Provided data ▸

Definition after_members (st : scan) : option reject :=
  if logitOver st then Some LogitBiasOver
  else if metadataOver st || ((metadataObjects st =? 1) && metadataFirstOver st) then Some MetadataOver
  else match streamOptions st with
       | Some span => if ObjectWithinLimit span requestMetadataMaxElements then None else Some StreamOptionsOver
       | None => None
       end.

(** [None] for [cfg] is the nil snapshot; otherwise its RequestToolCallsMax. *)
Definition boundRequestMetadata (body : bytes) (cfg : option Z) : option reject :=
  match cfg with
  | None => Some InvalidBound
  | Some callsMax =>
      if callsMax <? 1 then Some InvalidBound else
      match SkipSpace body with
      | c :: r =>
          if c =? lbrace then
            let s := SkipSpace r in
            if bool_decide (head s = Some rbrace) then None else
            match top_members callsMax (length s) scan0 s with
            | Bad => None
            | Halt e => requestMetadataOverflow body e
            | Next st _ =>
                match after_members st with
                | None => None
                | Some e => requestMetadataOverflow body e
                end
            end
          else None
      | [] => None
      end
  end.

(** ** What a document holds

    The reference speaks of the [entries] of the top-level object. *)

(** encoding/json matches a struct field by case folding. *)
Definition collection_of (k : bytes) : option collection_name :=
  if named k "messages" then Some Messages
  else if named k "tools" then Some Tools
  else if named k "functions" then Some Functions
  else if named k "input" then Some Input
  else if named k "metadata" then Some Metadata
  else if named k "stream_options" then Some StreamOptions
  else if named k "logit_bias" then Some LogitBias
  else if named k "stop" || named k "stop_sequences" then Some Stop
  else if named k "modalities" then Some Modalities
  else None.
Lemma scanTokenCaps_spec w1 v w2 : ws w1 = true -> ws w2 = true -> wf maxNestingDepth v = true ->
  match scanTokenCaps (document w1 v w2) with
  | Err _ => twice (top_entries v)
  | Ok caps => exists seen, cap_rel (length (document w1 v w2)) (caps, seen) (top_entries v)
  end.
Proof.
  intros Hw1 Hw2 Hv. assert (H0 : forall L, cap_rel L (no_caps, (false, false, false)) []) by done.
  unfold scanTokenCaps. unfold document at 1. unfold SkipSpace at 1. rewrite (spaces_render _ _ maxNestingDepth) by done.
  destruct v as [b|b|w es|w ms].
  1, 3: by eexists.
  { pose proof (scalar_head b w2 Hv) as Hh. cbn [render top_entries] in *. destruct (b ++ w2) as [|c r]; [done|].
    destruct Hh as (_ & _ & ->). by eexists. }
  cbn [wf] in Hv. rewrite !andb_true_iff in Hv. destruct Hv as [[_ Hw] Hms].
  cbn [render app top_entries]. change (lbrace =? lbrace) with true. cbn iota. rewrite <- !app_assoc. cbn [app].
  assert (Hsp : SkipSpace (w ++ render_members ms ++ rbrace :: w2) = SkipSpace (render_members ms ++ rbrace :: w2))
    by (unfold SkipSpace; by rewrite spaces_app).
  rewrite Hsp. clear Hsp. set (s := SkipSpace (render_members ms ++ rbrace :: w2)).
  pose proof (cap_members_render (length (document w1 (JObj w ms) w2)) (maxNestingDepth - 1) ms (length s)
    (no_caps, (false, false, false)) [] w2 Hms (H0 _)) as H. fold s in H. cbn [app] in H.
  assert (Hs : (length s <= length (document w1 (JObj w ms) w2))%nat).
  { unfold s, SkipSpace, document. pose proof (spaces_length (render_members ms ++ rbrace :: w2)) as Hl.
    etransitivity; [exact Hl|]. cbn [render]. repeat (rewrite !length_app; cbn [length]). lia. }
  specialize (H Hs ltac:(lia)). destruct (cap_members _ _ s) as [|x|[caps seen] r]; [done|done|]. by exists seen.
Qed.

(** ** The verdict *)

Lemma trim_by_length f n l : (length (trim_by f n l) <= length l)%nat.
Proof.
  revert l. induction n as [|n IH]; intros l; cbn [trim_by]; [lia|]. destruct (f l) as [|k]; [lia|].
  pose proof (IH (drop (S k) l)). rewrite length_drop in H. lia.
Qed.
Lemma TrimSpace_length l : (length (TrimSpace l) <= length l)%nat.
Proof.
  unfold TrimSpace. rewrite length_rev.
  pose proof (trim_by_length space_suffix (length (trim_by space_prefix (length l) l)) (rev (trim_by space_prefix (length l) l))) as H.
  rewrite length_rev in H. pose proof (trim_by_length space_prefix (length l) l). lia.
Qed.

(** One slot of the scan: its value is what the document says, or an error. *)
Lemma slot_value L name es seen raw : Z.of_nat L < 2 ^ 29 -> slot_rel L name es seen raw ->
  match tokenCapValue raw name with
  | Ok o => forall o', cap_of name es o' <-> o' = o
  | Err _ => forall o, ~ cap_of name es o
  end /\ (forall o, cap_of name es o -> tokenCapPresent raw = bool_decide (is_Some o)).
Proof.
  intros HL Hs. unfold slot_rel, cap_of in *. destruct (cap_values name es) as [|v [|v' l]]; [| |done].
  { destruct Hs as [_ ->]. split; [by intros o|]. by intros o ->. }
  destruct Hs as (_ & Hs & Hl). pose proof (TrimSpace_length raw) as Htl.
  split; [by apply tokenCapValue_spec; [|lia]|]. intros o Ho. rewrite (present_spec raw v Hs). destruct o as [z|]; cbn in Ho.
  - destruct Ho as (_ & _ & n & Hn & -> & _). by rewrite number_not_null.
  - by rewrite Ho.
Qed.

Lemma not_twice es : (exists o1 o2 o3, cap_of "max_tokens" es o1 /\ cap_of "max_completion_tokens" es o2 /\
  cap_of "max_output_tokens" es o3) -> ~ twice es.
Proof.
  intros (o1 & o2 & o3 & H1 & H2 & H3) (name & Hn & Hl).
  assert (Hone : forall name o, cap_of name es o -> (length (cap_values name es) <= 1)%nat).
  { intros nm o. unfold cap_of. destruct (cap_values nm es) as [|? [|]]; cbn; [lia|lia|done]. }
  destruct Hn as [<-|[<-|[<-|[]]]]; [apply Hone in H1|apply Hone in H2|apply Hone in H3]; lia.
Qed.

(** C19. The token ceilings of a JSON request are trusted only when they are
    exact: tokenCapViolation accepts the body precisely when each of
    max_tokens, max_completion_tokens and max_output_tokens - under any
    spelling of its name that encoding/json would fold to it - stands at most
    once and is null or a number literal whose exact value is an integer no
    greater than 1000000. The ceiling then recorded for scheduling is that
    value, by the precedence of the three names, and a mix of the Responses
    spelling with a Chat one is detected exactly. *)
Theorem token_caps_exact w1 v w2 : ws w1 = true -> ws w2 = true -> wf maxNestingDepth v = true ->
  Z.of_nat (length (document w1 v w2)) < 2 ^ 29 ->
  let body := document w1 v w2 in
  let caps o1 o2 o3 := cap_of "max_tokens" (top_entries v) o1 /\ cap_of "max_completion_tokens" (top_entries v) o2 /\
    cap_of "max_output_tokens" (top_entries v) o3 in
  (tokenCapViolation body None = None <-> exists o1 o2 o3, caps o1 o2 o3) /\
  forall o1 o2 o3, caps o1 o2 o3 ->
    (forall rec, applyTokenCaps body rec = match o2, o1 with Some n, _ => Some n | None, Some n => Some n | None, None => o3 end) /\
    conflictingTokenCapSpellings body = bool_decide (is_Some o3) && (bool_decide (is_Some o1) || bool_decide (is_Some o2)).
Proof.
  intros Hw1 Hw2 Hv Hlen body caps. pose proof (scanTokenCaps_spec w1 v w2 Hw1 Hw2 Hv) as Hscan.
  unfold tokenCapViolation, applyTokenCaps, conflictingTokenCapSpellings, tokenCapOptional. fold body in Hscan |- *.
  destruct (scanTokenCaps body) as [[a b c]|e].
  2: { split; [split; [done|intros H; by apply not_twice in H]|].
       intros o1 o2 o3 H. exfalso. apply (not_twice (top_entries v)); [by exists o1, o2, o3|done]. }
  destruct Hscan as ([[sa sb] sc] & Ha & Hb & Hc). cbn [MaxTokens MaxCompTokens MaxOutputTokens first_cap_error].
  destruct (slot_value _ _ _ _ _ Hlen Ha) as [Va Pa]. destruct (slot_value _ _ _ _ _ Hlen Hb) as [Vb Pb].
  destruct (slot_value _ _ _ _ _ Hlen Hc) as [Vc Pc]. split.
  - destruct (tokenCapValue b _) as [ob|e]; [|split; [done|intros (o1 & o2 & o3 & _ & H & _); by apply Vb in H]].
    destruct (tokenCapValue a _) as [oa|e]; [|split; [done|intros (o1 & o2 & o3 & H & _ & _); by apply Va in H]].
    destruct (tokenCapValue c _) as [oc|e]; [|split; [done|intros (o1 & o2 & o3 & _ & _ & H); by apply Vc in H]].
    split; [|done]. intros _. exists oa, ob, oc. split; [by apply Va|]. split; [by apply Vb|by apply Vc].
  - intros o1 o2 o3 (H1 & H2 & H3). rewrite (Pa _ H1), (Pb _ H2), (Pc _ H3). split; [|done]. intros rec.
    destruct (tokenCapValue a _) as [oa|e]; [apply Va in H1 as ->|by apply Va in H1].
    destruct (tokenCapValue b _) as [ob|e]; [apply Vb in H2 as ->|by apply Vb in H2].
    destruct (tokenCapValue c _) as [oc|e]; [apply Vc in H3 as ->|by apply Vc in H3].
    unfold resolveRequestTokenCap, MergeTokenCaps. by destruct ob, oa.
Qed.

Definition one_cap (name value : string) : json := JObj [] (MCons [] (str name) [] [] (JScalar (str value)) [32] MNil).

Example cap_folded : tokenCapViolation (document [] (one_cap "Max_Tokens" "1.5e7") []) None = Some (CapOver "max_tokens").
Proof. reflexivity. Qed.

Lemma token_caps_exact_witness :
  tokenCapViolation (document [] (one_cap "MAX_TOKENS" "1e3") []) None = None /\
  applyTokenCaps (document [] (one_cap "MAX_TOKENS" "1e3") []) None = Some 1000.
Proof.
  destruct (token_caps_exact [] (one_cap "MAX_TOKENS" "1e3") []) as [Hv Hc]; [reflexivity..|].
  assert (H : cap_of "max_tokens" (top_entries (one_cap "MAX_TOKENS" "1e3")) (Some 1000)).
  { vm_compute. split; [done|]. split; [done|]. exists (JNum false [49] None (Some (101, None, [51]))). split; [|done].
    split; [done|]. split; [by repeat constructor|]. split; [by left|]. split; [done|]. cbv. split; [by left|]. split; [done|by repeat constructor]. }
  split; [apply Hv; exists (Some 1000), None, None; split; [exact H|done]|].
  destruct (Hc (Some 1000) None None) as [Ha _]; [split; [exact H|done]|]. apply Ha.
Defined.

Task statement ▸ Search each line of the listing for the word "seen", then state how many lines contain it and nothing else.

Response area ▸ 3